─── Data provided
(* ===== verification/Damage.v ===== *)
(** Damage to a table's file on disk (sstable.cpp): a burst of up to four bytes
    anywhere before the footer, in a block, in the filter, in the index or in the
    stored checksums, also across the border of two of them. Every section carries
    its checksum, so that none of them is taken for what it was not. *)
From S2P Require Import Prelude Types Coding Crc32 Bloom Cache Posix TableFormat TableWriter TableReader.

(** ** Codewords *)

(** Data followed by its checksum leaves the register in one state, whatever the
    data. *)
Lemma sealed_residue b : crc_run 0xFFFFFFFF (sealed b) = crc_bits 32 0xFFFFFFFF.
Proof.
  unfold sealed. rewrite crc_run_app, (crc_run_load (fixed32 _)). pose proof (Crc32_range b) as Hr. unfold is_u32 in Hr.
  rewrite le_split_length, le_load_split. change (256 ^ Z.of_nat 4) with (2 ^ 32). rewrite Z.mod_small by done. rewrite Crc32_run.
  set (x := crc_run _ b). rewrite <- Z.lxor_assoc, Z.lxor_nilpotent, Z.lxor_0_l. done.
Qed.

(** Equal length, and equal but for a window of four bytes. *)
Definition near (s t : bytes) : Prop :=
  length s = length t /\ exists i, forall j, (j < i \/ i + 4 <= j)%nat -> s !! j = t !! j.

Lemma near_refl s : near s s.
Proof. split; [done|]. by exists O. Qed.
──────
- _Activity_
Line by line, transcribe the material exactly.

- _Expected answer_
(* ===== verification/Damage.v ===== *)
(** Damage to a table's file on disk (sstable.cpp): a burst of up to four bytes
    anywhere before the footer, in a block, in the filter, in the index or in the
    stored checksums, also across the border of two of them. Every section carries
    its checksum, so that none of them is taken for what it was not. *)
From S2P Require Import Prelude Types Coding Crc32 Bloom Cache Posix TableFormat TableWriter TableReader.

(** ** Codewords *)

(** Data followed by its checksum leaves the register in one state, whatever the
    data. *)
Lemma sealed_residue b : crc_run 0xFFFFFFFF (sealed b) = crc_bits 32 0xFFFFFFFF.
Proof.
  unfold sealed. rewrite crc_run_app, (crc_run_load (fixed32 _)). pose proof (Crc32_range b) as Hr. unfold is_u32 in Hr.
  rewrite le_split_length, le_load_split. change (256 ^ Z.of_nat 4) with (2 ^ 32). rewrite Z.mod_small by done. rewrite Crc32_run.
  set (x := crc_run _ b). rewrite <- Z.lxor_assoc, Z.lxor_nilpotent, Z.lxor_0_l. done.
Qed.

(** Equal length, and equal but for a window of four bytes. *)
Definition near (s t : bytes) : Prop :=
  length s = length t /\ exists i, forall j, (j < i \/ i + 4 <= j)%nat -> s !! j = t !! j.

Lemma near_refl s : near s s.
Proof. split; [done|]. by exists O. Qed.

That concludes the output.